Tax Reform Will Give Workers a RaiseExpect 3.2% growth, mostly taking the form of higher real wages. It happened in the 1960s.

Oct. 10, 2017 6:45 pm ET

The tax-reform package now working its way through Congress is well-designed and far-reaching. It aims to address the reasons that the current economic recovery has been the most anemic on record. If it becomes law, we can expect economic growth to accelerate to roughly 3.2% for the next three to five years, then settle in at a sustainable pace of around 2.5%. This is well above current official expectations for long-term growth of about 1.9%.

Both history and economics suggest that most of this additional growth will accrue to workers in higher real wages. From 1965 through 2010, the economy grew at an average annual rate of 3.1%. It attained that pace by combining 1.5% employment growth with 3.2% growth in the capital stock and a 1.1% annual rise in total factor productivity. By contrast, the 2.1% average annual growth rate observed from 2011-16 combined the same rapid employment growth with a feeble 1.7% expansion of the capital stock and total factor productivity of just 0.5%. Real wages stagnated.

Any growth-oriented policy must therefore address the problem that, in the current recovery, capital-formation growth was nearly cut in half and productivity growth by more than half. The bill now under consideration does exactly that by focusing on incentives to increase investment in fixed capital. It also promotes entrepreneurship and small-business formation—the ultimate driver of productivity growth. In the current expansion, the pace of new business creation relative to business closure paled dramatically in comparison to the historical average.

The tax package promotes business investment by establishing expensing—immediate write-off—of spending on new equipment. That would bring taxation in line with actual business cash flow. Under current law, businesses must spend money now and receive deductions over time. That particularly hurts new and small businesses, which generally have the most pressing cash-flow needs.

Expensing sharply reduces the after-tax cost of buying new equipment. Business investment spending is the most sensitive part of the economy to these types of tax changes. The provisions in the bill will likely lead to a 7% to 10% increase in business fixed investment, enough to boost annual economic growth by at least one percentage point.

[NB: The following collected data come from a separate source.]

(** The scratch of the legacy kernel: every thread of the grid the launcher computes
    gets [capacity] cells inside the [8 * max_token] cells of the workspace, and no two
    threads share a cell. *)
Theorem legacy_scratch_disjoint num_reqs capacity max_token :
  0 < capacity <= max_token ->
  let grid := legacy_grid_dim num_reqs in
  let threads := legacy_threads_per_block capacity max_token in
  (forall b t i, 0 <= b < grid -> 0 <= t < threads -> 0 <= i < capacity ->
     0 <= legacy_scratch max_token capacity b t + i < LRU_COMPACT_WORKSPACE_THREADS * max_token) /\
  (forall b t i b' t' i', 0 <= b < grid -> 0 <= t < threads -> 0 <= i < capacity ->
     0 <= b' < grid -> 0 <= t' < threads -> 0 <= i' < capacity ->
     legacy_scratch max_token capacity b t + i = legacy_scratch max_token capacity b' t' + i' ->
     b = b' /\ t = t' /\ i = i').
Proof.
  intros Hc grid threads. pose proof (legacy_grid_dim_range num_reqs) as Hg. fold grid in Hg.
  destruct (legacy_threads_scratch capacity max_token Hc) as [Ht Hm]. fold threads in Ht, Hm.
  unfold legacy_scratch, LRU_COMPACT_WORKSPACE_THREADS. split.
  - intros b t i Hb Hth Hi. assert (t * capacity + i < max_token) by nia. nia.
  - intros b t i b' t' i' Hb Hth Hi Hb' Hth' Hi' E.
    assert (0 <= t * capacity + i < max_token) by nia. assert (0 <= t' * capacity + i' < max_token) by nia.
    assert (b = b') as <- by nia. assert (t = t') as <- by nia. split_and!; lia.
Qed.

(** The legacy grid runs every row: some thread of the launched grid visits it. *)
Theorem legacy_grid_covers num_reqs capacity max_token row :
  0 < capacity <= max_token -> 0 <= row < num_reqs ->
  let grid := legacy_grid_dim num_reqs in
  let threads := legacy_threads_per_block capacity max_token in
  exists b t, 0 <= b < grid /\ 0 <= t < threads /\ row ∈ strip (grid * threads) num_reqs (b + t * grid) /\
    forall b' t', 0 <= b' < grid -> 0 <= t' < threads ->
      row ∈ strip (grid * threads) num_reqs (b' + t' * grid) -> b' = b /\ t' = t.
Proof.
  intros Hc Hr grid threads. pose proof (legacy_grid_dim_range num_reqs) as Hg. fold grid in Hg.
  destruct (legacy_threads_scratch capacity max_token Hc) as [Ht _]. fold threads in Ht.
  destruct (legacy_rows_cover num_reqs grid threads row ltac:(lia) ltac:(lia) Hr) as (b & t & Hb & Hth & Hin).
  exists b, t. split_and!; [lia..|done|]. intros b' t' Hb' Hth' Hin'.
  apply elem_of_strip in Hin as [_ E]; [|nia|nia]. apply elem_of_strip in Hin' as [_ E']; [|nia|nia].
  assert (Hl : b + t * grid = b' + t' * grid) by congruence. assert (t = t') by nia. nia.
Qed.

(** ** Concrete kernel launches *)
Lemma demo_v3_row_wf : row_wf 4096 4096 (row_in_of 0 2048 4096 demo_v3_gm).
Proof.
  assert (Hs : forall s, 0 <= s < 4096 -> (ri_s2t (row_in_of 0 2048 4096 demo_v3_gm)).[s] = -1).
  { intros s Hs. cbn [ri_s2t row_in_of]. rewrite slice_at by done. unfold val. cbn [buf gm_memory gm_buf g_slot_to_token demo_v3_gm].
    rewrite Z.mul_0_l, Z.add_0_l. apply at_replicate. lia. }
  split_and!; [lia| | |].
  - cbn [ri_s2t row_in_of]. rewrite length_slice. lia.
  - cbn [ri_lru row_in_of]. unfold lru_perm, slice. rewrite (tab_ext _ _ (fun i => (seqZ 0 4096).[i])) by done.
    rewrite tab_at; [done|]. rewrite length_seqZ. lia.
  - intros s1 s2 H1 _. rewrite (Hs s1 H1). done.
Qed.

Lemma demo_v3_ready : v3_ready 0 demo_v3.
Proof.
  split_and!; [lia| |exact demo_v3_row_wf].
  split; [|apply blank_ub_fits]. unfold batch_fits. split_and!; by vm_compute.
Qed.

The package also promotes entrepreneurship, the key to productivity growth. Productivity growth does not descend magically upon workers once they get up to speed in their jobs; it occurs when individuals take on new jobs better suited to their skill sets. The signal for this is that the new job pays more—if it didn't, the worker probably wouldn't take it. New jobs open up in the economy when businesses are formed that create fresh market niches and exploit existing ones more efficiently than legacy companies.

The proposed legislation favors these businesses, as well as smaller businesses in general, by making expensing permanent for them and allowing an interest deduction up to a capped amount. It also provides a 25% rate on pass-through income from businesses that are not merely providers of personal services. Corporate profits would be taxed at 20%, but recall that shareholders are typically taxed at 15% on dividends. If corporations pass on their after-tax profits to shareholders, the combined rate would be 32%, higher than the 25% pass-through rate. The actual calculation is more complicated, but the new 25% rate provides at least rough justice for pass-throughs.

Some have argued that the economy cannot grow faster than its current rate because the labor market is at what most economists consider "full employment." That misses the lesson of the current recovery. The majority of the growth in this expansion has come from adding more workers—essentially bringing the unemployed back into the workforce. That does nothing to enhance productivity. For the economy to grow at a more rapid rate, we need other sources of growth—namely productivity and capital formation.

If productivity and capital formation merely return to their normal historical levels, GDP growth would rise to 2.6% even with no further reductions in the unemployment rate and a slow-growing labor force, expanding at a rate of just 0.7% annually. But the entrepreneurship and capital-formation provisions in the tax bill are more generous than the historical norm. One should therefore expect that these factors will grow more quickly than in the past—especially in the near term, as there would be a "catch-up" period to bring the capital stock more in line with what it should be under the new rules. That is why we can expect growth in the next three to five years to exceed 3%.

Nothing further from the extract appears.